> _Data for processing_
Lemma first_insert_refused (frame : DataFrame) (srv : server) (t : table) :
  rectangular frame -> 0 < nrows frame -> NoDup (columns frame) ->
  Forall (fun c => forallb storable (values (snd c)) = true) frame ->
  table_of srv = Some t ->
  forallb (known_column t) (columns frame) = false ->
  exists e c,
    load_on_connection frame (mkConnection srv srv None []) = (Raise e, c)
    /\ exn_cls e = DatabaseError
    /\ committed c = srv.
Proof.
  intros Hr Hpos Hnd Hst Ht Hunknown.
  assert (exists tables, srv !! DB_NAME = Some tables /\ tables !! TABLE_NAME = Some t)
    as (tables & Hs & Htab).
  { unfold table_of, mbind in Ht. destruct (srv !! DB_NAME) as [tb|]; [eauto|discriminate]. }
  destruct (column_defs_total frame) as (defs & Hdefs & Hfst).
  assert (defs <> []) as Hne.
  { intros ->. destruct frame as [|[k s] frame]; [simpl in Hpos; lia | discriminate]. }
  assert (DataFrame_to_records frame = Ok (to_records frame)) as Hrecs.
  { destruct frame; [simpl in Hpos; lia | reflexivity]. }
  assert (exists r rest, to_records frame = r :: rest
            /\ comprehension (fun col => record_get col r) (columns frame)
               = Ok (row_values frame 0))
    as (r & rest & Hrec & Hps).
  { destruct (record_of_row frame 0 Hr Hnd Hpos) as [_ H0].
    unfold to_records. destruct (nrows frame) as [|n] eqn:Hn; [lia|].
    simpl. eexists _, _. split; [reflexivity | exact H0]. }
  set (c4 := mkConnection srv srv (Some DB_NAME)
               ((([] ++ [(sql_text (CreateSchemaIfNotExists DB_NAME), [])])
                 ++ [(sql_text (Use true DB_NAME), [])])
                ++ [(sql_text (CreateTableIfNotExists TABLE_NAME defs), [])])).
  destruct (execute_insert_unknown c4 t (columns frame) (row_values frame 0) eq_refl)
    as (e & c5 & Hex & Hcls & Hcom).
  { unfold table_of, mbind. cbn. rewrite Hs. exact Htab. }
  { apply (comprehension_length _ _ _ Hps). }
  { apply row_values_storable, Hst. }
  { exact Hunknown. }
  exists e, c5. split; [|split; [exact Hcls | exact Hcom]].
  unfold load_on_connection.
  erewrite bind_ok by (unfold lift; rewrite Hrecs; reflexivity).
  erewrite bind_ok by apply execute_create_schema.
  cbn [working]. rewrite Hs. cbv zeta.
  erewrite bind_ok by (apply (execute_use true DB_NAME _ tables); exact Hs).
  erewrite bind_ok by (unfold lift; rewrite Hdefs; reflexivity).
  erewrite bind_ok
    by (apply (execute_create_table_exists defs _ tables t); auto).
  rewrite Hrec. cbn [for_].
  erewrite bind_raise; [reflexivity|].
  erewrite bind_raise; [reflexivity|].
  unfold insert_record, mbind, stateful_bind, lift. rewrite Hps. exact Hex.
Qed.

(** X10: when the table exists already and has no column of the name of
    some column of the frame, whatever the case of the letters (a table
    made from the raw frame, say, and a load of the transformed one),
    the first INSERT is refused: [load_to_db], given a frame with a row,
    distinct labels and strings and numbers for values, raises
    [DatabaseError] and the server is as it was.  The names are taken
    to be made of ASCII letters, digits and underscores, for which the
    statements read as they were meant and the comparison of the server
    is the one described. *)
Theorem load_into_stale_table (w : env) (frame : DataFrame) (srv : server) (t : table) :
  connect_error w = None ->
  rectangular frame -> 0 < nrows frame -> NoDup (columns frame) ->
  Forall (fun c => forallb storable (values (snd c)) = true) frame ->
  table_of srv = Some t ->
  forallb plain_name (columns frame ++ map fst (t_columns t)) = true ->
  forallb (known_column t) (columns frame) = false ->
  exists e, load_to_db w frame srv = (Raise e, srv) /\ exn_cls e = DatabaseError.
Proof.
  intros Hconn Hr Hpos Hnd Hst Ht _ Hunknown.
  destruct (first_insert_refused frame srv t Hr Hpos Hnd Hst Ht Hunknown)
    as (e & c & Hload & Hcls & Hcom).
  unfold load_to_db, connect_database. rewrite Hconn, Hload, Hcom. eauto.
Qed.

Lemma load_into_stale_table_witness :
  exists e, load_to_db (online (page [])) billions_frame stale_server = (Raise e, stale_server)
            /\ exn_cls e = DatabaseError.
Proof.
  set (t := mkTable [id_column; ("Country", VARCHAR_255); ("GDP_USD_millions", VARCHAR_255)]
              [[SqlInt 1; SqlText "United States"; SqlText "26,854,599"];
               [SqlInt 2; SqlText "Tuvalu"; SqlText "65"]] 3).
  assert (table_of stale_server = Some t) as Ht by (vm_compute; reflexivity).
  assert (NoDup (columns billions_frame)) as Hnd
    by (apply (bool_decide_unpack _); vm_compute; exact I).
  apply (load_into_stale_table (online (page [])) billions_frame stale_server t eq_refl
           rectangular_billions_frame).
  - simpl. lia.
  - exact Hnd.
  - repeat constructor.
  - exact Ht.
  - reflexivity.
  - reflexivity.
Defined.

Lemma preserves_bind {A B} (t : table) (m : stateful connection A)
    (f : A -> stateful connection B) :
  preserves t m -> (forall a, preserves t (f a)) -> preserves t (m ≫= f).
Proof.
  intros Hm Hf c r c'. unfold mbind, stateful_bind.
  destruct (m c) as [[a|e] c1] eqn:E.
  - intros H Hc. eapply Hf; [exact H|]. eapply Hm; eauto.
  - intros [= <- <-] Hc. eapply Hm; eauto.
Qed.

Lemma preserves_lift {A} (t : table) (r : result A) : preserves t (lift r).
Proof. intros c r' c'. unfold lift. intros [= _ <-]. auto. Qed.

Lemma preserves_for {A} (t : table) (l : list A) (body : A -> stateful connection unit) :
  (forall x, preserves t (body x)) -> preserves t (for_ l body).
Proof.
  intros Hb. induction l as [|x l IH]; simpl.
  - intros c r c' [= _ <-]. auto.
  - apply preserves_bind; [apply Hb | intros _; exact IH].
Qed.

Lemma keeps_table_other (t : table) (srv : server) (d : string) (tables : gmap string table) :
  d <> DB_NAME -> keeps_table t srv -> keeps_table t (<[d := tables]> srv).
Proof.
  intros Hd (t' & Ht & H). exists t'. split; [|exact H].
  unfold table_of, mbind in *. rewrite lookup_insert_ne by exact Hd. exact Ht.
Qed.

Lemma preserves_execute (t : table) (st : statement) (params : list pyobj) :
  preserves t (execute st params).
Proof.
  intros c r c'.
  unfold execute, mbind, stateful_bind, record_sent, modify, Stateful.get, db_error,
    lift, ddl.
  cbn [current working committed sent]. intros H [Hcom Hwork].
  destruct st as [n|b n|n defs|n cols k].
  - injection H as _ <-. cbn [committed working current sent].
    assert (keeps_table t match working c !! n with
                          | Some _ => working c
                          | None => <[n := ∅]> (working c)
                          end) as Hk.
    { destruct (working c !! n) eqn:E; [exact Hwork|].
      apply keeps_table_other; [|exact Hwork]. intros ->.
      destruct Hwork as (t' & Ht & _). unfold table_of, mbind in Ht.
      rewrite E in Ht. discriminate. }
    split; exact Hk.
  - destruct (working c !! n); injection H as _ <-; split; assumption.
  - destruct defs as [|d0 defs]; [injection H as _ <-; split; assumption|].
    destruct (current c) as [d|]; [|injection H as _ <-; split; assumption].
    destruct (working c !! d) as [tables|] eqn:Ed; [|injection H as _ <-; split; assumption].
    destruct (tables !! n) as [t1|] eqn:En.
    + injection H as _ <-. split; exact Hwork.
    + destruct (repeated _ _); [injection H as _ <-; split; assumption|].
      injection H as _ <-. cbn [committed working current sent].
      assert (keeps_table t (<[d := <[n := mkTable (id_column :: d0 :: defs) [] 1]> tables]>
                               (working c))) as Hk.
      { destruct (decide (d = DB_NAME)) as [->|Hd]; [|by apply keeps_table_other].
        destruct Hwork as (t' & Ht & Hrest). exists t'. split; [|exact Hrest].
        unfold table_of, mbind in *. rewrite lookup_insert_eq. rewrite Ed in Ht.
        cbn [option_bind] in *.
        rewrite lookup_insert_ne; [exact Ht|]. intros E. subst n. congruence. }
      split; exact Hk.
  - destruct (comprehension to_mysql params) as [vals|e];
      [|injection H as _ <-; split; assumption].
    destruct (negb (Nat.eqb (length params) k)); [injection H as _ <-; split; assumption|].
    destruct (current c) as [d|]; [|injection H as _ <-; split; assumption].
    destruct (option_bind _ _ _ (working c !! d)) as [t1|] eqn:Et;
      [|injection H as _ <-; split; assumption].
    destruct (head _); [injection H as _ <-; split; assumption|].
    destruct (repeated [] cols); [injection H as _ <-; split; assumption|].
    destruct (insert_row t1 cols vals) as [t2|e] eqn:Hrow;
      [|injection H as _ <-; split; assumption].
    destruct (insert_row_inv _ _ _ _ Hrow) as (row & Hcols2 & Hrows2).
    injection H as _ <-. cbn [committed working current sent]. split; [exact Hcom|].
    destruct (working c !! d) as [tables|] eqn:Ed; [|discriminate]. cbn [option_bind] in Et.
    destruct (decide (d = DB_NAME)) as [->|Hd].
    + destruct Hwork as (t' & Ht & Hcols & news & Hrows).
      unfold table_of, mbind in Ht. rewrite Ed in Ht. cbn [option_bind] in Ht.
      destruct (decide (n = TABLE_NAME)) as [->|Hn].
      * rewrite Et in Ht. injection Ht as ->.
        exists t2. split.
        { unfold table_of, mbind. cbn [working]. rewrite lookup_alter_eq, Ed.
          apply lookup_insert_eq. }
        split; [congruence|]. exists (news ++ [row]).
        rewrite Hrows2, Hrows, <- app_assoc. reflexivity.
      * exists t'. split; [|eauto].
        unfold table_of, mbind. cbn [working]. rewrite lookup_alter_eq, Ed.
        cbn [fmap option_fmap option_map option_bind].
        rewrite lookup_insert_ne by exact Hn. exact Ht.
    + destruct Hwork as (t' & Ht & Hrest). exists t'. split; [|exact Hrest].
      unfold table_of, mbind in *. cbn [working]. rewrite lookup_alter_ne by exact Hd.
      exact Ht.
Qed.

> _Prompt_
Reproduce exactly the entries above, limited to the lines from the one with "cbn [current working" through the one with "destruct (working c !! d) as [tables|] eqn:Ed; [|injection", both included.

> _Written answer_
  cbn [current working committed sent]. intros H [Hcom Hwork].
  destruct st as [n|b n|n defs|n cols k].
  - injection H as _ <-. cbn [committed working current sent].
    assert (keeps_table t match working c !! n with
                          | Some _ => working c
                          | None => <[n := ∅]> (working c)
                          end) as Hk.
    { destruct (working c !! n) eqn:E; [exact Hwork|].
      apply keeps_table_other; [|exact Hwork]. intros ->.
      destruct Hwork as (t' & Ht & _). unfold table_of, mbind in Ht.
      rewrite E in Ht. discriminate. }
    split; exact Hk.
  - destruct (working c !! n); injection H as _ <-; split; assumption.
  - destruct defs as [|d0 defs]; [injection H as _ <-; split; assumption|].
    destruct (current c) as [d|]; [|injection H as _ <-; split; assumption].
    destruct (working c !! d) as [tables|] eqn:Ed; [|injection H as _ <-; split; assumption].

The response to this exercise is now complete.